(Beginning of DATA SHOWN)

(** What a client of each kind sends as the bound on the length of the
    answer. *)
Lemma sent_max_tokens (self : client) (messages : list message) :
  match client_kind self with
  | Bedrock =>
      Converse.inferenceConfig (bedrock_chat_request self messages)
      !! "maxTokens"
  | Anthropic =>
      Some (ClaudeRequest.max_tokens (anthropic_chat_request self messages))
  | Gemini =>
      GenerateContent.generation_config (gemini_chat_request self messages)
      !! "max_output_tokens"
  end = Some (params_get (client_params self) "max_tokens" (PyInt 4096)).
Proof.
  destruct (client_kind self); [|done|done].
  unfold bedrock_chat_request. destruct (fold_left _ _ _) as [turns prompts].
  simpl. by destruct (negb _).
Qed.

(** X19. From the policy table to the SDK: when a rule wins and a handle is
    built, the [max_tokens] that the client of the handle sends in its
    request, under the name that its provider uses ([maxTokens],
    [max_tokens], [max_output_tokens]), is the override of the rule if it
    has one, else the default of the target if it has one, else 4096. *)
Theorem max_tokens_reaches_request (config : RouterConfig.t)
    (features : FeatureSummary.t) (rule : RoutingRule.t)
    (sel : ModelSelection.t) (self : client) (messages : list message) :
  winner (RouterConfig.rules config) features = Some rule ->
  _select_model_for_features config features = Ok sel ->
  _create_provider_client (ModelSelection.model_config sel)
    (ModelSelection.params sel) = Ok self ->
  match client_kind self with
  | Bedrock =>
      Converse.inferenceConfig (bedrock_chat_request self messages)
      !! "maxTokens"
  | Anthropic =>
      Some (ClaudeRequest.max_tokens (anthropic_chat_request self messages))
  | Gemini =>
      GenerateContent.generation_config (gemini_chat_request self messages)
      !! "max_output_tokens"
  end
  = Some (default (PyInt 4096)
            match RoutingRule.override_params rule !! "max_tokens" with
            | Some v => Some v
            | None =>
                ModelConfig.default_params (ModelSelection.model_config sel)
                !! "max_tokens"
            end).
Proof.
  intros Hw Hsel Hself. rewrite (select_winner _ _ _ Hw) in Hsel.
  destruct (select_by_rule_ok _ _ _ _ Hsel) as (_ & Hparams & _).
  destruct (create_provider_client_ok _ _ _ Hself) as [Hp _].
  rewrite sent_max_tokens, Hp.
  unfold params_get. rewrite Hparams, lookup_union.
  destruct (RoutingRule.override_params rule !! "max_tokens");
    by destruct (ModelConfig.default_params _ !! "max_tokens").
Qed.

Lemma max_tokens_reaches_request_witness :
  Converse.inferenceConfig
    (bedrock_chat_request
       (Client Bedrock "strong-v1"
          {[ "max_tokens" := PyInt 2048; "temperature" := PyFloat 2 (-1) ]})
       Example2.hello)
  !! "maxTokens" = Some (PyInt 2048).
Proof.
  apply (max_tokens_reaches_request Example1.table Example1.request
           Example1.premium_rule
           (ModelSelection.mk Example1.strong
              {[ "max_tokens" := PyInt 2048; "temperature" := PyFloat 2 (-1) ]})
           (Client Bedrock "strong-v1"
              {[ "max_tokens" := PyInt 2048; "temperature" := PyFloat 2 (-1) ]})
           Example2.hello); reflexivity.
Defined.

(** X20. The inference configuration of a Bedrock request has [maxTokens]
    and [temperature] always, and [topP] exactly when "sonnet-4-5" does not
    occur in the model id: for such a model a [top_p] of the client, be it
    a rule's override, is not sent.  It has no other entry. *)
Theorem bedrock_inference_config (self : client) (messages : list message) :
  Converse.inferenceConfig (bedrock_chat_request self messages) !! "maxTokens"
  = Some (params_get (client_params self) "max_tokens" (PyInt 4096)) /\
  Converse.inferenceConfig (bedrock_chat_request self messages) !! "temperature"
  = Some (params_get (client_params self) "temperature" (PyFloat 2 (-1))) /\
  (occurs_in "sonnet-4-5" (client_model_id self) ->
   Converse.inferenceConfig (bedrock_chat_request self messages) !! "topP"
   = None) /\
  (~ occurs_in "sonnet-4-5" (client_model_id self) ->
   Converse.inferenceConfig (bedrock_chat_request self messages) !! "topP"
   = Some (params_get (client_params self) "top_p" (PyFloat 8 (-1)))) /\
  (forall key,
     is_Some (Converse.inferenceConfig (bedrock_chat_request self messages)
              !! key) ->
     key ∈ ["maxTokens"; "temperature"; "topP"]).
Proof.
  unfold bedrock_chat_request. destruct (fold_left _ _ _) as [turns prompts].
  simpl.
  destruct (Str.contains "sonnet-4-5" (client_model_id self)) eqn:Hc; simpl.
  - apply contains_spec in Hc. repeat split; try done.
    intros key [v Hv]. rewrite list_elem_of_In. simpl.
    destruct (decide (key = "maxTokens")) as [->|?]; [by auto|].
    destruct (decide (key = "temperature")) as [->|?]; [by auto|].
    by simplify_map_eq.
  - apply contains_spec_false in Hc. repeat split; try done.
    intros key [v Hv]. rewrite list_elem_of_In. simpl.
    destruct (decide (key = "maxTokens")) as [->|?]; [by auto|].
    destruct (decide (key = "temperature")) as [->|?]; [by auto|].
    destruct (decide (key = "topP")) as [->|?]; [by auto|].
    by simplify_map_eq.
Qed.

(End of DATA SHOWN)

Scan the data above for the string "repeat" and copy each line where it appears.

  - apply contains_spec in Hc. repeat split; try done.
  - apply contains_spec_false in Hc. repeat split; try done.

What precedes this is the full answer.